Published online Feb 12, 2015. doi: 10.5501/wjv.v4.i1.25
Peer-review started: September 26, 2014
First decision: October 28, 2014
Revised: December 13, 2014
Accepted: December 29, 2014
Article in press: December 31, 2014
Published online: February 12, 2015
Hepatitis C virus (HCV) is an emerging infection worldwide and the numbers of persons infected are increasing every year. Poor blood transfusion methods along with unsafe injection practices are potential sources for the rapid spread of infection. Early detection of HCV is the need of the hour especially in high risk group population as these individuals are severely immunocompromised. Enzyme Immunoassays are the most common detection techniques but they provide no evidence of active viremia or identification of infected individuals in the antibody-negative phase and their efficacy is limited in individuals within high risk group population. Molecular virological techniques have an important role in detecting active infection with utmost specificity and sensitivity. Technologies for assessment of HCV antibody and RNA levels have improved remarkably, as well as our understanding of how to best use these tests in patient management. This review aims to give an overview of the different serological and molecular methods employed in detecting HCV infection used nowadays.
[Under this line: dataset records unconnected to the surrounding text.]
(** The normalised and clamped split point, in the words of the
    specification: the end is pushed a day ahead when it is not after the
    start, the split point is pushed a day ahead when before the start, and
    brought back to the end when beyond it. *)
Lemma split_point_spec (s d splitAtMin : Z) :
  let e := if decide (s + d <= s) then s + d + 1440 else s + d in
  let split0 := if decide (splitAtMin < s) then splitAtMin + 1440 else splitAtMin in
  split_point s d splitAtMin = if decide (e < split0) then e else split0.
Proof.
  unfold split_point. cbn zeta.
  repeat case_decide;
    repeat match goal with
           | |- context [?a <=? ?b] => destruct (Z.leb_spec a b)
           | |- context [?a <? ?b] => destruct (Z.ltb_spec a b)
           | |- context [?a >? ?b] => rewrite (Z.gtb_ltb a b)
           end; lia.
Qed.

Lemma split_durA_min (s d splitAtMin : Z) : 5 <= split_durA s d splitAtMin.
Proof. unfold split_durA, Js.max. lia. Qed.

Lemma split_durB_min (s d splitAtMin : Z) : 5 <= split_durB s d splitAtMin.
Proof. unfold split_durB, Js.max. lia. Qed.

(** What [onSplitTask] leaves behind when the task is the only one with
    its id: the two halves in its place, no selection, two more draws. *)
Lemma onSplitTask_placed (uuid : nat -> string) (pre post : list PlannerTask)
    (t : PlannerTask) (sel : option string) (n : nat) (s splitAtMin : Z) :
  startMin t = Some s ->
  id t ∉ id <$> pre -> id t ∉ id <$> post ->
  onSplitTask uuid (id t) splitAtMin (mkPage (pre ++ t :: post) sel n) =
  mkPage
    (pre ++
     [ mkTask (uuid n) (title t) (icon t) (split_durA s (durationMin t) splitAtMin)
         (category t) (color t) (Some s);
       mkTask (uuid (S n)) (title t) (icon t) (split_durB s (durationMin t) splitAtMin)
         (category t) (color t)
         (Some (Js.rem (s + split_durA s (durationMin t) splitAtMin) 1440)) ] ++ post)
    None (S (S n)).
Proof.
  intros Hs Hpre Hpost. unfold onSplitTask. cbn [tasks selectedId uuidCalls].
  rewrite (find_task_first pre post t Hpre), Hs.
  rewrite flatMap_replace by assumption.
  unfold setSelectedId, save, with_durationMin, with_startMin, with_id.
  cbn [tasks selectedId uuidCalls id title icon durationMin category color startMin].
  rewrite Hs. reflexivity.
Qed.

(** ** Split *)

(** C1. Splitting the placed task [t] (the only task with its id, start
    [s] a minute of the day) at [splitAtMin] follows the algorithm of the
    specification: with [e = s + durationMin], pushed 1440 ahead when
    [e <= s], and the split point pushed 1440 ahead when below [s] and
    brought back to [e] when above it, the collection keeps every other
    task where it was and holds, in place of [t], two tasks with the next
    two generated ids: the first at [s] lasting [durA = max 5 r], [r] being
    the multiple of 5 nearest to [split - s], the second at
    [(s + durA) mod 1440] lasting [durB = max 5 (durationMin - durA)]; the
    selection is cleared. A task at 1430 lasting 60 split at raw minute 10
    gives (1430, 20) and (10, 40). *)
Theorem onSplitTask_algorithm :
  (forall (uuid : nat -> string) (pre post : list PlannerTask) (t : PlannerTask)
      (sel : option string) (n : nat) (s splitAtMin : Z),
    startMin t = Some s ->
    0 <= s ->
    id t ∉ id <$> pre -> id t ∉ id <$> post ->
    let d := durationMin t in
    let e := if decide (s + d <= s) then s + d + 1440 else s + d in
    let split0 := if decide (splitAtMin < s) then splitAtMin + 1440 else splitAtMin in
    let split := if decide (e < split0) then e else split0 in
    exists r : Z,
      r mod 5 = 0 /\ Z.abs (r - (split - s)) <= 2 /\
      let durA := Z.max 5 r in
      let durB := Z.max 5 (d - durA) in
      onSplitTask uuid (id t) splitAtMin (mkPage (pre ++ t :: post) sel n) =
      mkPage
        (pre ++
         [ mkTask (uuid n) (title t) (icon t) durA (category t) (color t) (Some s);
           mkTask (uuid (S n)) (title t) (icon t) durB (category t) (color t)
             (Some ((s + durA) mod 1440)) ] ++ post)
        None (S (S n)))
  /\
  (forall (uuid : nat -> string) (sel : option string) (n : nat)
      (i ti ic : string) (ca : Category) (co : Color),
    onSplitTask uuid i 10 (mkPage [mkTask i ti ic 60 ca co (Some 1430)] sel n) =
    mkPage [ mkTask (uuid n) ti ic 20 ca co (Some 1430);
             mkTask (uuid (S n)) ti ic 40 ca co (Some 10) ] None (S (S n))).
Proof.
  split.
  - intros uuid pre post t sel n s splitAtMin Hs Hs0 Hpre Hpost d e split0 split.
    exists (Js.round_div (split - s) 5 * 5).
    destruct (round_div_5_nearest (split - s)) as [Hmod Habs].
    split; [exact Hmod|]. split; [exact Habs|]. cbn zeta.
    rewrite (onSplitTask_placed uuid pre post t sel n s splitAtMin Hs Hpre Hpost).
    pose proof (split_point_spec s d splitAtMin) as Hsp. cbn zeta in Hsp.
    fold e in Hsp. fold split0 in Hsp. fold split in Hsp.
    unfold split_durB, split_durA, Js.max, Js.rem. fold d. rewrite Hsp.
    rewrite Z.rem_mod_nonneg by lia. reflexivity.
  - intros uuid sel n i ti ic ca co.
    pose proof (onSplitTask_placed uuid [] [] (mkTask i ti ic 60 ca co (Some 1430))
                  sel n 1430 10 eq_refl) as H.
    cbn [id title icon durationMin category color app] in H.
    rewrite H; [reflexivity | apply not_elem_of_nil | apply not_elem_of_nil].
Qed.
Additionally, the review gives an insight in the new molecular techniques that are being developed to improve the detection techniques particularly in High Risk Group population who are severely immunocompromised.
Core tip: The review focuses on the current molecular diagnostic techniques that are being used to detect hepatitis C virus worldwide. Special emphasis is given on the detection techniques that can be used to screen the individuals with repeated blood transfusion history; particularly thalassaemic individuals, intravenous drug users and persons on hemodialysis.